Reproduce, exactly and in full, only the lines below from the one containing "x => ser_json x" through the one containing "EmptyString => acc".

══════════

(** serde_json's [Serializer] over a [CompactFormatter]; [None] is the
    [serde_json::Error] that [to_vec] would return. *)
Fixpoint ser_json (v : sval) : option jraw :=
  match v with
  | SBool b => Some (RBool b)
  | SU64 n => Some (RNum (decimal n))
  | SI64 n => Some (RNum (decimal_signed n))
  | SF64 x => Some (if f64_is_finite x then RNum (ryu_format_finite x) else RNull)
  | SStr s => Some (RStr (escape s))
  | SUnit | SNone => Some RNull
  | SSome x => ser_json x
  | SSeq l => option_map RArr (map_opt ser_json l)
  | SMap kvs =>
      option_map RObj
        (map_opt (fun '(k, x) => let* k' := key_text k in let* x' := ser_json x in Some (k', x'))
           kvs)
  | SStruct _ fs =>
      option_map RObj (map_opt (fun '(k, x) => let* x' := ser_json x in Some (escape k, x')) fs)
  | SUnitVariant _ var => Some (RStr (escape var))
  | SStructVariant _ var fs =>
      option_map (fun o => RObj [(escape var, RObj o)])
        (map_opt (fun '(k, x) => let* x' := ser_json x in Some (escape k, x')) fs)
  end.

(** [serde_json::to_vec] / [to_string]. *)
Definition to_vec (v : sval) : option string := option_map print (ser_json v).

End Serializer.

(** The crate path [serde_json::to_vec], for the schema modules that
    define a [to_vec] of their own. *)
Module serde_json.
Definition to_vec {FF : F64Text} (v : sval) : option string := to_vec v.
End serde_json.


(** Classification of a number lexeme ([parse_integer] / [parse_number]):
    an integer that fits in a [u64] is [U64], a negative one that fits in
    an [i64] is [I64], anything else goes through the float parser. *)
Inductive pnum := PU64 (n : Z) | PI64 (n : Z) | PF64 (x : f64).

Fixpoint digits_value_aux (acc : Z) (ds : string) : Z :=
  match ds with
  | EmptyString => acc
  | String c r => digits_value_aux (acc * 10 + (Z.of_nat (byte_of c) - 48)) r
  end.

Definition digits_value (ds : string) : Z := digits_value_aux 0 ds.

Fixpoint all_digits (s : string) : bool :=
  match s with
  | EmptyString => true
  | String c r => is_digit c && all_digits r
  end.

Definition u64_limit : Z := 18446744073709551616.      (* 2^64 *)
Definition i64_limit : Z := 9223372036854775808.       (* 2^63 *)

(** BTreeMap insertion (byte-wise key order, a later value replaces). *)
Fixpoint map_insert {A} (k : string) (v : A) (m : list (string * A)) : list (string * A) :=
  match m with
  | [] => [(k, v)]
  | (k', v') :: m' =>
      match String.compare k k' with
      | Lt => (k, v) :: m
      | Eq => (k, v) :: m'
      | Gt => (k', v') :: map_insert k v m'
      end
  end.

══════════

(Final answer):
  | SSome x => ser_json x
  | SSeq l => option_map RArr (map_opt ser_json l)
  | SMap kvs =>
      option_map RObj
        (map_opt (fun '(k, x) => let* k' := key_text k in let* x' := ser_json x in Some (k', x'))
           kvs)
  | SStruct _ fs =>
      option_map RObj (map_opt (fun '(k, x) => let* x' := ser_json x in Some (escape k, x')) fs)
  | SUnitVariant _ var => Some (RStr (escape var))
  | SStructVariant _ var fs =>
      option_map (fun o => RObj [(escape var, RObj o)])
        (map_opt (fun '(k, x) => let* x' := ser_json x in Some (escape k, x')) fs)
  end.

(** [serde_json::to_vec] / [to_string]. *)
Definition to_vec (v : sval) : option string := option_map print (ser_json v).

End Serializer.

(** The crate path [serde_json::to_vec], for the schema modules that
    define a [to_vec] of their own. *)
Module serde_json.
Definition to_vec {FF : F64Text} (v : sval) : option string := to_vec v.
End serde_json.


(** Classification of a number lexeme ([parse_integer] / [parse_number]):
    an integer that fits in a [u64] is [U64], a negative one that fits in
    an [i64] is [I64], anything else goes through the float parser. *)
Inductive pnum := PU64 (n : Z) | PI64 (n : Z) | PF64 (x : f64).

Fixpoint digits_value_aux (acc : Z) (ds : string) : Z :=
  match ds with
  | EmptyString => acc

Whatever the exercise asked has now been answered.